The 4000 of Mike's was the best sounding saw in the four cube build bar none.

I also thought the old Partners had the most "cool" factor. :rock:

I would love to find a 5200 of my own........to say I'm jealous of you guys that have these nice Poulans would be an understatement. :msp_biggrin:


Like one of these?


GEDC0170.jpg
 
I can't wait. :)

The 4000 of Mike's was the best sounding saw in the four cube build bar none.

I also thought the old Partners had the most "cool" factor. :rock:

I would love to find a 5200 of my own........to say I'm jealous of you guys that have these nice Poulans would be an understatement. :msp_biggrin:

I tell ya Randy...There are a lot of Poulans, even us Poulan guys wish we had!:msp_smile: The middle of Ohio, don't seem to be a hot bed for the bigger ones, like 5200/5400, 4900/6900, 7700/8500's, 655's etc.:msp_sad:

:cheers:
Gregg,
 
I tell ya Randy...There are a lot of Poulans, even us Poulan guys wish we had!:msp_smile: The middle of Ohio, don't seem to be a hot bed for the bigger ones, like 5200/5400, 4900/6900, 7700/8500's, 655's etc.:msp_sad:

:cheers:
Gregg,

the bottom of Ohio doesn't fare any better, nor does south central Ontario...
 
Tim, I don't ever recall having to replace crank bearings on my 3400 thru 4000 saws. If you don't have any radial play(side to side), I'd say they are fine. A little in and out play is fine. I wonder if your Thust washers are worn, if in and out play is more than you would like. Either way you will have to split the case in order to renew either the bearings or Thrust washer. BTW you can get a Torrington bearing BH-108 which is an exact replacement. If you do replace the bearings be sure so measure the depth of the old ones in the case before you remove them, so you know how far to set the new ones.

Bob

Well I pressure / vacuum tested the 3400 today and it leaked down fairly fast on pressure and really fast on vacuum. I plugged the intake and exhaust as well as the impulse port for the oiler. I won't have time until Friday or Saturday to look for the leak.
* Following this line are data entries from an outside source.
(* ===== verification/RlcAmRecovery.v ===== *)
(** * The two ends of an acknowledged mode bearer

    A data PDU the transmitter generates is read back by a receiver; what the
    transmitter does to malformed or reordered status reports, on concrete
    inputs. *)

From S2P Require Import Prelude TimeStat RlcPdu RlcSdu RlcReassembly RlcRxList RlcEntity RlcAm RlcAmCtrl RlcAmRecv RlcAmStatus RlcAmSend RlcAmQueue RlcAmTx RlcAmWalk RlcAmCtrlProps RlcAmReport RlcAmRx RlcAmStatusProps RlcAmProps.

(** A receiver reads the segment [s1] of [u], numbered [sn], out of [pdu]. *)
Definition am_reads (r : nr_rlc_entity_am_t) (pdu : list Z) (sn : Z) (s1 : nr_rlc_sdu_segment_t)
    (u : nr_rlc_sdu_t) : Prop :=
  exists p data, zslice (sdu_data u) (seg_so s1) (seg_size s1) = Some data /\
    zslice pdu (zlen pdu - seg_size s1) (seg_size s1) = Some data /\
    nr_rlc_entity_am_recv_pdu r pdu (zlen pdu) =
      am_recv_segment (am_count_rx r (zlen pdu)) pdu (zlen pdu) p sn (seg_so s1)
        (is_first s1) (is_last s1) (zlen pdu - seg_size s1).

Lemma seg_sent_range s s1 l l' u :
  seg_sent s s1 l l' -> seg_range s u -> 0 < seg_size s1 ->
  (forall s2, s2 ∈ l' -> is_first s2 = false -> 0 < seg_size s2) -> seg_range s1 u.
Proof.
  intros (_ & Eso & Ef & Hcase) (Hso & Hsz & Hend & Hfirst & Hlast & Hne) Hpos Hl.
  destruct Hcase as [[-> _]|(El & s2 & -> & _ & E2 & Eend & Ef2 & _)]; [done|].
  assert (H2 : 0 < seg_size s2) by (apply Hl; [set_solver|done]).
  unfold seg_range, seg_end in *. rewrite Eso, Ef, El in *. split_and!; lia || done.
Qed.

Lemma am_inv_seg e lost s :
  am_tx_inv e lost -> s ∈ am_tx_list e ++ am_wait_list e ++ am_retransmit_list e ++ lost ->
  exists u, heap_sdus (heap (am_common e)) !! seg_sdu s = Some u /\ seg_range s u /\
    zlen (sdu_data u) = sdu_size u /\ sdu_size u <= NR_SDU_MAX.
Proof.
  intros Hinv Hin. pose proof (q_heap _ _ _ _ _ _ _ _ _ (ti_q _ _ Hinv)) as Hh.
  pose proof (heap_segs _ _ Hh) as Hw. rewrite Forall_forall in Hw. destruct (Hw s Hin) as (_ & u & Hu & Hr).
  exists u. split_and!; [done|done|apply (heap_sdu _ _ Hh _ _ Hu)|apply (ti_sizes _ _ Hinv _ _ Hu)].
Qed.

Lemma am_generated_reads e e' lost r s l l' w w' sn size pdu :
  am_tx_inv e lost -> am_tx_inv e' lost -> am_config_ok r -> am_sn_field_length r = am_sn_field_length e ->
  s ∈ am_tx_list e ++ am_wait_list e ++ am_retransmit_list e ++ lost ->
  l' ⊆ am_tx_list e' ++ am_retransmit_list e' ->
  am_generated (am_sn_field_length e) (heap (am_common e)) s l l' w w' sn size pdu ->
  (forall u, heap_sdus (heap (am_common e)) !! seg_sdu s = Some u -> sn_range (am_sn_modulus r) (sn u)) ->
  exists u s1, heap_sdus (heap (am_common e)) !! seg_sdu s = Some u /\ seg_sent s s1 l l' /\
    am_reads r pdu (sn u) s1 u.
Proof.
  intros Hinv Hinv' Hcr El Hin Hl (p & u & s1 & Hu & Hsent & _ & Hpos & Hsz & _ & Hcarry) Hsn.
  exists u, s1. split; [done|]. split; [done|].
  destruct (am_inv_seg e lost s Hinv Hin) as (u' & Hu' & Hrange & Hwf & Hmax). rewrite Hu in Hu'. injection Hu' as <-.
  assert (Hrange1 : seg_range s1 u).
  { eapply seg_sent_range; [exact Hsent|done|done|]. intros s2 Hs2%Hl Hf.
    destruct (am_inv_seg e' lost s2 Hinv' ltac:(set_solver)) as (u2 & _ & (_ & _ & _ & _ & _ & [|[? _]]) & _);
      [done|congruence]. }
  rewrite <- El in *. pose proof (am_recv_pdu_decodes r p (sn u) s1 u pdu Hcr Hcarry Hrange1 Hwf Hmax (Hsn u Hu) Hpos) as Hrecv.
  destruct Hcarry as (hdr & data & Epdu & Hhl & _ & Hslice). unfold am_seg_bytes in Hsz.
  pose proof (zslice_len _ _ _ _ Hslice) as Hdl. exists p, data. split; [done|]. split.
  - rewrite Epdu at 1. replace (zlen pdu - seg_size s1) with (zlen hdr) by lia. rewrite <- Hdl. by apply zslice_app_r.
  - rewrite Hrecv. f_equal. lia.
Qed.

(** C4: a data PDU the AM transmitter generates carries the next bytes of the
    first SDU to retransmit, or of the first to transmit, and a receiver with the
    same sequence number length reads exactly that: the number, the offset, the
    flags and the bytes. *)
Theorem am_end_to_end e lost r buffer size now :
  am_config_ok e -> am_tx_inv e lost -> am_config_ok r -> am_sn_field_length r = am_sn_field_length e ->
  bytes_ok buffer -> size <= zlen buffer ->
  exists n buffer' e', am_generate_data e buffer size now = Ok (n, buffer', e') /\
    let pdu := take (Z.to_nat n) buffer' in
    (n = 0 /\ e' = e) \/
    0 < n <= size /\ zlen pdu = n /\
    ((exists s l u s1, am_retransmit_list e = s :: l /\ heap_sdus (heap (am_common e)) !! seg_sdu s = Some u /\
        seg_sent s s1 l (am_retransmit_list e') /\ am_reads r pdu (sdu_sn u) s1 u) \/
     (exists s l u s1, am_tx_list e = s :: l /\ heap_sdus (heap (am_common e)) !! seg_sdu s = Some u /\
        seg_sent s s1 l (am_tx_list e') /\ am_reads r pdu (am_first_sn e u) s1 u)).
Proof.
  intros Hc Hinv Hcr El Hb Hroom. pose proof (ti_q _ _ Hinv) as Hq.
  assert (EM : am_sn_modulus r = am_sn_modulus e) by by rewrite (am_cfg_modulus r Hcr), El, (am_cfg_modulus e Hc).
  destruct (am_generate_data_correct e lost buffer size now Hc Hinv Hb Hroom)
    as (n & buffer' & e' & -> & Hinv' & _ & Hcase).
  exists n, buffer', e'. split; [done|]. destruct Hcase as [?|(Hn & Hlen & Hsent)]; [by left|right].
  split; [done|]. split; [done|].
  destruct Hsent as [(s & l & Els & _ & Hg)|(s & l & Els & _ & Hg)]; [left|right].
  - destruct (fun Hin Hl => am_generated_reads e e' lost r s l _ _ _ _ size _ Hinv Hinv' Hcr El Hin Hl Hg)
      as (u & s1 & ?); [rewrite Els; set_solver| | |by exists s, l, u, s1]; [set_solver|].
    intros u Hu. destruct (am_q_sent _ _ _ _ _ _ _ _ _ s Hq) as (_ & Hr & _); [rewrite Els; set_solver|].
    unfold seg_sn in Hr. rewrite Hu in Hr. by rewrite EM.
  - destruct (fun Hin Hl => am_generated_reads e e' lost r s l _ _ _ _ size _ Hinv Hinv' Hcr El Hin Hl Hg)
      as (u & s1 & ?); [rewrite Els; set_solver| | |by exists s, l, u, s1]; [set_solver|].
    intros u Hu. rewrite EM. unfold am_first_sn. destruct (sdu_sn u =? -1) eqn:E; zify_bool; [apply Hq|].
    destruct (am_q_numbered _ _ _ _ _ _ _ _ _ s Hq) as [Hr _];
      [rewrite Els; set_solver|unfold seg_sn; by rewrite Hu|].
    unfold seg_sn in Hr. by rewrite Hu in Hr.
Qed.

Lemma am_end_to_end_witness :
  exists r e, nr_rlc_entity_am_recv_sdu r [1; 2; 3; 4] 4 7 0 = Ok e /\
    exists n buffer' e', am_generate_data e (replicate 8 0) 4 1 = Ok (n, buffer', e') /\
    let pdu := take (Z.to_nat n) buffer' in
    (n = 0 /\ e' = e) \/
    0 < n <= 4 /\ zlen pdu = n /\
    ((exists s l u s1, am_retransmit_list e = s :: l /\ heap_sdus (heap (am_common e)) !! seg_sdu s = Some u /\
        seg_sent s s1 l (am_retransmit_list e') /\ am_reads r pdu (sdu_sn u) s1 u) \/
     (exists s l u s1, am_tx_list e = s :: l /\ heap_sdus (heap (am_common e)) !! seg_sdu s = Some u /\
        seg_sent s s1 l (am_tx_list e') /\ am_reads r pdu (am_first_sn e u) s1 u)).
Proof.
  destruct (new_am_correct 100 100 45 35 0 (-1) (-1) 8 12 ltac:(by left)) as (r & _ & Hc & _ & Hinv & _).
  destruct (am_recv_sdu_correct r [] [1; 2; 3; 4] 7 0 Hinv ltac:(by vm_compute)) as (e & He & Hinve & Hrx & _).
  exists r, e. split; [exact He|].
  apply (am_end_to_end e [] r (replicate 8 0) 4 1);
    [by eapply am_config_view|exact Hinve|exact Hc| |repeat constructor; done|by vm_compute].
  by rewrite (am_view_len _ _ Hrx).
Defined.

(** ** Where the code departs from what it means to do *)

Fixpoint am_run (e : nr_rlc_entity_am_t) (calls : list am_call) : outcome nr_rlc_entity_am_t :=
  match calls with
  | [] => Ok e
  | c :: calls => '(_, e) ← am_step e c; am_run e calls
  end.

Definition am_numbers (e : nr_rlc_entity_am_t) (l : list nr_rlc_sdu_segment_t) : list Z :=
  (fun s => seg_sn (heap (am_common e)) s) <$> l.

(** Three SDUs of two bytes, sent with the numbers 0, 1 and 2. *)
Definition am_three_sent : outcome nr_rlc_entity_am_t :=
  e ← new_nr_rlc_entity_am 100 100 45 35 0 (-1) (-1) 8 12;
  am_run e [AmTime 1; AmSdu [1; 2] 10 1; AmSdu [3; 4] 11 1; AmSdu [5; 6] 12 1;
            AmGrant (replicate 4 0) 4 1; AmGrant (replicate 4 0) 4 1; AmGrant (replicate 4 0) 4 1].
(* ===== verification/PdcpEnd.v ===== *)
(** * NR PDCP: two peers and what lies between them

    A transmitting entity, a receiving one, and PDUs that are delayed,
    reordered, duplicated or lost on the way. *)

From S2P Require Import Prelude SecuNas Pdcp PdcpSecurity PdcpRx PdcpRecv PdcpSend.

Section peers.
Context {ssl : OpenSSL} {laws : OpenSSLLaws ssl}.

(** ** One PDU *)

Lemma frame_conf e e' : rx_frame e' = rx_frame e -> conf_ok e -> conf_ok e'.
Proof.
  intros H [Hs Hm Hw].
  pose proof (frame_field sn_size e e' H ltac:(done)) as E1.
  pose proof (frame_field sn_max e e' H ltac:(done)) as E2.
  pose proof (frame_field window_size e e' H ltac:(done)) as E3.
  split; rewrite ?E1, ?E2, ?E3; done.
Qed.

Lemma frame_sec e e' : rx_frame e' = rx_frame e -> sec_inv e -> sec_inv e'.
Proof.
  intros H [H1 H2 H3 H4 H5 H6].
  pose proof (frame_field security_keys_and_algos e e' H ltac:(done)) as E1.
  pose proof (frame_field has_integrity e e' H ltac:(done)) as E2.
  pose proof (frame_field free_integrity e e' H ltac:(done)) as E3.
  pose proof (frame_field integrity e e' H ltac:(done)) as E4.
  pose proof (frame_field integrity_context e e' H ltac:(done)) as E5.
  pose proof (frame_field has_ciphering e e' H ltac:(done)) as E6.
  pose proof (frame_field free_security e e' H ltac:(done)) as E7.
  pose proof (frame_field cipher e e' H ltac:(done)) as E8.
  pose proof (frame_field security_context e e' H ltac:(done)) as E9.
  split; rewrite ?E1, ?E2, ?E3, ?E4, ?E5, ?E6, ?E7, ?E8, ?E9; done.
Qed.

Lemma frame_matched tx e e' : rx_frame e' = rx_frame e -> matched tx e -> matched tx e'.
Proof.
  intros H [H1 H2 H3 H4 H5 H6 H7 H8 H9].
  pose proof (frame_field pdcp_type e e' H ltac:(done)) as E1.
  pose proof (frame_field rb_id e e' H ltac:(done)) as E2.
  pose proof (frame_field sn_size e e' H ltac:(done)) as E3.
  pose proof (frame_field has_sdap_rx e e' H ltac:(done)) as E4.
  pose proof (frame_field is_gnb e e' H ltac:(done)) as E5.
  pose proof (frame_field free_security e e' H ltac:(done)) as E6.
  pose proof (frame_field free_integrity e e' H ltac:(done)) as E7.
  pose proof (frame_field security_keys_and_algos e e' H ltac:(done)) as E8.
  split; rewrite ?E1, ?E2, ?E3, ?E4, ?E5, ?E6, ?E7, ?E8; done.
Qed.

(** Statistics alone change. *)
Lemma discard_effect e size sn :
  rx_inv e -> rx_effect e (discard_rx (count_rx e size sn) size) (rx_list e).
Proof.
  intros [Hc Ht]. split; [|by destruct e|by destruct e|reflexivity|by intros _|by intros].
  split; [destruct Hc; by split|exact Ht].
Qed.

Lemma count_rx_inv e size sn : rx_inv e -> rx_inv (count_rx e size sn).
Proof. intros [Hc Ht]. split; [destruct Hc; by split|exact Ht]. Qed.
I also checked the play in the crank and don't know what is acceptable but these numbers indicate to me that the thrust washers and maybe the bearings may have to be replaced. If I have to split the case I will do both. I'll check the wrist pin needle bearing at that time as well

Side to side play on the crank is .022 in

Bearing play (up / down) is .003 in

What do you guys think?

Tim

If I have to split the cases do I need any special tools?
 
If I have to split the cases do I need any special tools?


Tim, The only special tool you will need to split the case on that, is a #2 Phillips screw driver. :msp_biggrin:
There is about 7 screws, maybe 9, can't recall off hand.

Poulan had a "special" service tool set for them, but I have never seen them for sale. Was mostly for removing and installing seals & such. To get things the proper depth. But all that can be done without the special tools. Just use common sense, and kinda ck to see how things were set from the factory when pull things apart. They are pretty simple and easy to work on.

As far as your bearing slop measurements go, You will have to go higher up the knowledge ladder here than me for whats acceptable.

:cheers:
Gregg,
 
If I have to split the cases do I need any special tools?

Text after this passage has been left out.